> _Aim of the task_: Below this line is a set of entries; quote exactly the lines from the line that contains "Definition zeros (g" to the line that contains "Definition extends (g", both lines included.

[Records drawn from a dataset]

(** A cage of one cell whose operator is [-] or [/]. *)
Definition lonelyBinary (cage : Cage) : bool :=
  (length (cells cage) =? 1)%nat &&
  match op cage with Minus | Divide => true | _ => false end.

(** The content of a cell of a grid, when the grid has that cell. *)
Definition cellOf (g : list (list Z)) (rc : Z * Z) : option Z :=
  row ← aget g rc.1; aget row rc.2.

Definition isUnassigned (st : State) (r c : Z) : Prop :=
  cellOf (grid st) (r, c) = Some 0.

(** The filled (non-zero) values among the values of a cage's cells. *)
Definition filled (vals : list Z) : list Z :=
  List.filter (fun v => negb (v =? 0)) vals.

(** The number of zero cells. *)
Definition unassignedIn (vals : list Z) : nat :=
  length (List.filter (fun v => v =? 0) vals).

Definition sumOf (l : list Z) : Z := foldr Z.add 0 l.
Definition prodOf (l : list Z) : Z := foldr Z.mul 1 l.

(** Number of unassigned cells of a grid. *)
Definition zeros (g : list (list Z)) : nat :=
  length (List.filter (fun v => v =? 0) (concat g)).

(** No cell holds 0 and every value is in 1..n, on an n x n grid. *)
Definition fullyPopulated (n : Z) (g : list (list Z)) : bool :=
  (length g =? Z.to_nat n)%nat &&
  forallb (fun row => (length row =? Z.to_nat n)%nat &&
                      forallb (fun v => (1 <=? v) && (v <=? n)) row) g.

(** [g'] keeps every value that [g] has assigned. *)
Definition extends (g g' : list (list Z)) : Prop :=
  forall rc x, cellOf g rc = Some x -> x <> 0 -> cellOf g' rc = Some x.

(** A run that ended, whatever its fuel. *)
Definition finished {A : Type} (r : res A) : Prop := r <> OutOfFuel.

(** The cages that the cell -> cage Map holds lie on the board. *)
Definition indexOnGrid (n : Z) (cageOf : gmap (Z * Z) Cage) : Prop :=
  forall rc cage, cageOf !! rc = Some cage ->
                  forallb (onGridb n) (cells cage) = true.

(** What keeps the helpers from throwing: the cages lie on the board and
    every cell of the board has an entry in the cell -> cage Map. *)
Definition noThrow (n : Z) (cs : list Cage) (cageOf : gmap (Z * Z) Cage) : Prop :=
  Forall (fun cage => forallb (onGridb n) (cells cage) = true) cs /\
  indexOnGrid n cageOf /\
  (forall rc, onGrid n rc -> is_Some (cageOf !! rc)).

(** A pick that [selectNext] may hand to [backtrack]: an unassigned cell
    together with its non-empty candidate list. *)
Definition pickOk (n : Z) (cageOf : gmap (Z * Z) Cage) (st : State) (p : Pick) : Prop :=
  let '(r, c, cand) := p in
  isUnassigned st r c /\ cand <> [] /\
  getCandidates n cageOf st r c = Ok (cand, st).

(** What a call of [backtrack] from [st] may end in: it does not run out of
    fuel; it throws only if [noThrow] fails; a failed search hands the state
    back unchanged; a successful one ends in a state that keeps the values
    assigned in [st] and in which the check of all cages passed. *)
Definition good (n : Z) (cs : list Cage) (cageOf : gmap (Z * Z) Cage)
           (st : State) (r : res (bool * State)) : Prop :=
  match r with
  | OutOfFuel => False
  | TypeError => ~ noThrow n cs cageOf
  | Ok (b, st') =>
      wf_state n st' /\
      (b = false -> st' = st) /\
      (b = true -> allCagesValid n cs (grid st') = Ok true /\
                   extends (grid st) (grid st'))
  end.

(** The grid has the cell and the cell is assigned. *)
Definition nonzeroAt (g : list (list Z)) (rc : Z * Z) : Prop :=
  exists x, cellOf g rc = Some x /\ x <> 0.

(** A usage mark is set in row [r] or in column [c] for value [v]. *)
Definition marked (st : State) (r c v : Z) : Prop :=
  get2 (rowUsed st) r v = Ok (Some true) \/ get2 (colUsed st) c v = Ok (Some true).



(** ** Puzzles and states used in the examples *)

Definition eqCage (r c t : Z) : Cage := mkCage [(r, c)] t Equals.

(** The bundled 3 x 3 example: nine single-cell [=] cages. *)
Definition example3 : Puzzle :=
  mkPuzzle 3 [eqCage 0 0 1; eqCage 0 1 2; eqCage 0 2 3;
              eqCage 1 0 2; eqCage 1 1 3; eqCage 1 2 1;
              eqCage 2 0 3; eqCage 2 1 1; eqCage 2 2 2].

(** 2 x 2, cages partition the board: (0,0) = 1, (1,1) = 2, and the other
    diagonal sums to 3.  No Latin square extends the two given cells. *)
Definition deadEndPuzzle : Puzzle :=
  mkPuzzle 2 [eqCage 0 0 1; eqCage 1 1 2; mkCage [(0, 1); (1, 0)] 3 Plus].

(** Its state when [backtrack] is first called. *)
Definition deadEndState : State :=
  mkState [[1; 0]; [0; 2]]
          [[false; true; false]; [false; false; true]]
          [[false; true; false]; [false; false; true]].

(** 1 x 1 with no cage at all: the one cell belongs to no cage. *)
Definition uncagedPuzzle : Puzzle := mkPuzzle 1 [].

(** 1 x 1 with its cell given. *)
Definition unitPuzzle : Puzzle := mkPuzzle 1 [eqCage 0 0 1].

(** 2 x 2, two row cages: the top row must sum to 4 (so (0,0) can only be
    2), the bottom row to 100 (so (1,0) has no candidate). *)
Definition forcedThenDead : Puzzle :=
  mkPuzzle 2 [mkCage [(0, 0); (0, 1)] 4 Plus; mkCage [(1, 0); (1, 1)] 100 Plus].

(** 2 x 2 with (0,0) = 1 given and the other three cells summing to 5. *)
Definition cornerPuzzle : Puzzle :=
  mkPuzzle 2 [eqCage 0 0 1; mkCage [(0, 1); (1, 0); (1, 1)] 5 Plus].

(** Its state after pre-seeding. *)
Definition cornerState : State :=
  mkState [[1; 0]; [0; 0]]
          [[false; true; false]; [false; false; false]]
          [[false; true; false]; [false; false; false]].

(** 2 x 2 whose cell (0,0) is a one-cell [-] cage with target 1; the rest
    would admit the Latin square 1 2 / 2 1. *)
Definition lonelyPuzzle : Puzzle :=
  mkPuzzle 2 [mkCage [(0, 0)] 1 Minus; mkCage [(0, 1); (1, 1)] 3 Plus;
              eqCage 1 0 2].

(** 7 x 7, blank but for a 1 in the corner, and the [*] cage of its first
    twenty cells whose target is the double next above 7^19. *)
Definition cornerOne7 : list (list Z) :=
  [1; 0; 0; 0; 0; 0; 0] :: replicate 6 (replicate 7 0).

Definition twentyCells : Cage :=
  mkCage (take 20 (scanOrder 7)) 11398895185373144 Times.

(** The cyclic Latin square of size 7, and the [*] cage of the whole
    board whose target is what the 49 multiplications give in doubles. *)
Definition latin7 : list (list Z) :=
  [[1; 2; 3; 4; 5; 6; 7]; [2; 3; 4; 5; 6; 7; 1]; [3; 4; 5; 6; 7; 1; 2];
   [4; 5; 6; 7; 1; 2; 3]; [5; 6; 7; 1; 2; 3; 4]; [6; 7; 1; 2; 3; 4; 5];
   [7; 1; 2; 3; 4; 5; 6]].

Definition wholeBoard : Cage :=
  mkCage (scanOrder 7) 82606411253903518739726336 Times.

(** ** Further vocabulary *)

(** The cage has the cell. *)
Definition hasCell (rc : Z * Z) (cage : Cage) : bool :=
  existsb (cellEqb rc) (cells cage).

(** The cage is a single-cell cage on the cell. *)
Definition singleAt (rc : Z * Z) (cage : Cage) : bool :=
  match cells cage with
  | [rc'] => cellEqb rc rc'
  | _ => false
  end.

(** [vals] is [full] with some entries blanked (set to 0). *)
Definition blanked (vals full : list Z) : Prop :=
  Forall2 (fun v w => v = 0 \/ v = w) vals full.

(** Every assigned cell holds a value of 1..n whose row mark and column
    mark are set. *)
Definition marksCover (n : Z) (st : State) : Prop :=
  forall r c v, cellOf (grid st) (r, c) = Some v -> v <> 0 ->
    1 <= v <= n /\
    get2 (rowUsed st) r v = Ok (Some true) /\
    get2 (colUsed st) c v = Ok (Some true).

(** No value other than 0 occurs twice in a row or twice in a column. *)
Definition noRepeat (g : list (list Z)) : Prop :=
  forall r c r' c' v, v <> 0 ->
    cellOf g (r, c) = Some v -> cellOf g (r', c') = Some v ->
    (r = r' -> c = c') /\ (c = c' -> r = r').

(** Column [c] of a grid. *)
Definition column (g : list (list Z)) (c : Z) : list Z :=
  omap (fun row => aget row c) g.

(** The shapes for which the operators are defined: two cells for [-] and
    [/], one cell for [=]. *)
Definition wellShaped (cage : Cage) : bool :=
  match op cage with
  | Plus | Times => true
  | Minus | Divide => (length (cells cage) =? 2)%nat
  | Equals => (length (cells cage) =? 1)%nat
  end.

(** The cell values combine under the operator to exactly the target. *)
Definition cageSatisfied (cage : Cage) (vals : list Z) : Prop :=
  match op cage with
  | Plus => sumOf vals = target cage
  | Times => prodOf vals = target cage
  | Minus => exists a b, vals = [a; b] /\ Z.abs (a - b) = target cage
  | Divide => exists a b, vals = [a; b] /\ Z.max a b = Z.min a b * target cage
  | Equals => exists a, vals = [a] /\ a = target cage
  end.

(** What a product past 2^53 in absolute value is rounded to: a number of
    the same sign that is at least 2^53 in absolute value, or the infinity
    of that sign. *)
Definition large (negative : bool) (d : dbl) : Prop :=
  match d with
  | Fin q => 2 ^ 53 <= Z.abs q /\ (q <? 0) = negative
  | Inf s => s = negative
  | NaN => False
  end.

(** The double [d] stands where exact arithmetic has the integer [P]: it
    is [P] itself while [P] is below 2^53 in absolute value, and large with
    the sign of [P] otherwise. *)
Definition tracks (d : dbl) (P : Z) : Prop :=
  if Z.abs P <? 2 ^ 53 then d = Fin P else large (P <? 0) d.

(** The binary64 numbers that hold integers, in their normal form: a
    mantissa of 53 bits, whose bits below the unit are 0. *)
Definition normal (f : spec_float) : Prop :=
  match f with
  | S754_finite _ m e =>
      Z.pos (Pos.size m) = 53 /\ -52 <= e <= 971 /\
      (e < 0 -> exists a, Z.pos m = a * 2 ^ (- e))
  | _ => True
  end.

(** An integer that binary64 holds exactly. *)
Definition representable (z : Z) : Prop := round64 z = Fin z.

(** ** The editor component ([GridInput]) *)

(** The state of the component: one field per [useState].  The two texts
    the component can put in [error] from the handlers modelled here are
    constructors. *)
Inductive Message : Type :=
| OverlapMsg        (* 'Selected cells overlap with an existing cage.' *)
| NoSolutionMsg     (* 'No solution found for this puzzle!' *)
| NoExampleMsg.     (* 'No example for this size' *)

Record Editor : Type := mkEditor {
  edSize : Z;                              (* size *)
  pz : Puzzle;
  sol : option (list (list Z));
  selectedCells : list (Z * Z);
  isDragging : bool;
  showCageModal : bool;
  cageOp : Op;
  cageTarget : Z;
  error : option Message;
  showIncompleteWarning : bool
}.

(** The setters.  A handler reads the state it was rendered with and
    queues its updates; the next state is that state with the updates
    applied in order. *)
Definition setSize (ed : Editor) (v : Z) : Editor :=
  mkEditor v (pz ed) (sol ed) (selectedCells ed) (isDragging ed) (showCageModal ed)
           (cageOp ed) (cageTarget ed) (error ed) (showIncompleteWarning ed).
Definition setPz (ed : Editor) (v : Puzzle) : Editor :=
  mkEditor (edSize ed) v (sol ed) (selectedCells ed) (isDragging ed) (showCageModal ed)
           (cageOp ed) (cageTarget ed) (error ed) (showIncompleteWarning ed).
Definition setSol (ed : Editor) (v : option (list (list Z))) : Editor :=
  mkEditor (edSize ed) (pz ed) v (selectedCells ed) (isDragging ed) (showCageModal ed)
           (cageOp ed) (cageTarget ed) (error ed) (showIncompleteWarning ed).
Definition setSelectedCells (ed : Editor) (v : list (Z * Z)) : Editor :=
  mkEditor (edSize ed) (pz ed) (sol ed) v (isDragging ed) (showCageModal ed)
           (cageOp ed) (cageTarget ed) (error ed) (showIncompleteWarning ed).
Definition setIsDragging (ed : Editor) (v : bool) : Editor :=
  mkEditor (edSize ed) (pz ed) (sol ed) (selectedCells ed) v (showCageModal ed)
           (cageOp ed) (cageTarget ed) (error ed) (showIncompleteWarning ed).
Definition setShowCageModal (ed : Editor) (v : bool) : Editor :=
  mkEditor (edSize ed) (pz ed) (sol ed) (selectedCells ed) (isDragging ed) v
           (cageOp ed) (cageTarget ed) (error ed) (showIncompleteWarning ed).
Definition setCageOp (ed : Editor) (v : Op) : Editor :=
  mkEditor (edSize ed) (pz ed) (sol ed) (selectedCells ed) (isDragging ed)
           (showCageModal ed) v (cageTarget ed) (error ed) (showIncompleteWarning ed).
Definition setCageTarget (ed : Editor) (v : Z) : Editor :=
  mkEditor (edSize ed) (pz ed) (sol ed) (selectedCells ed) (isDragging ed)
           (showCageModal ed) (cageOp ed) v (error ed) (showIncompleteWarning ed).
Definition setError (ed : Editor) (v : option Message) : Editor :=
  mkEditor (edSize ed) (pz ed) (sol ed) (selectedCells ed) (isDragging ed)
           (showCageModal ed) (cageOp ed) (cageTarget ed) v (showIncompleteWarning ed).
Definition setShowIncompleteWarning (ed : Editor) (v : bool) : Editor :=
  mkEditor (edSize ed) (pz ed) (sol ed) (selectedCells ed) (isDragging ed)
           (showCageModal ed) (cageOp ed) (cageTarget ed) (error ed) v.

> _Answer_:
Definition zeros (g : list (list Z)) : nat :=
  length (List.filter (fun v => v =? 0) (concat g)).

(** No cell holds 0 and every value is in 1..n, on an n x n grid. *)
Definition fullyPopulated (n : Z) (g : list (list Z)) : bool :=
  (length g =? Z.to_nat n)%nat &&
  forallb (fun row => (length row =? Z.to_nat n)%nat &&
                      forallb (fun v => (1 <=? v) && (v <=? n)) row) g.

(** [g'] keeps every value that [g] has assigned. *)
Definition extends (g g' : list (list Z)) : Prop :=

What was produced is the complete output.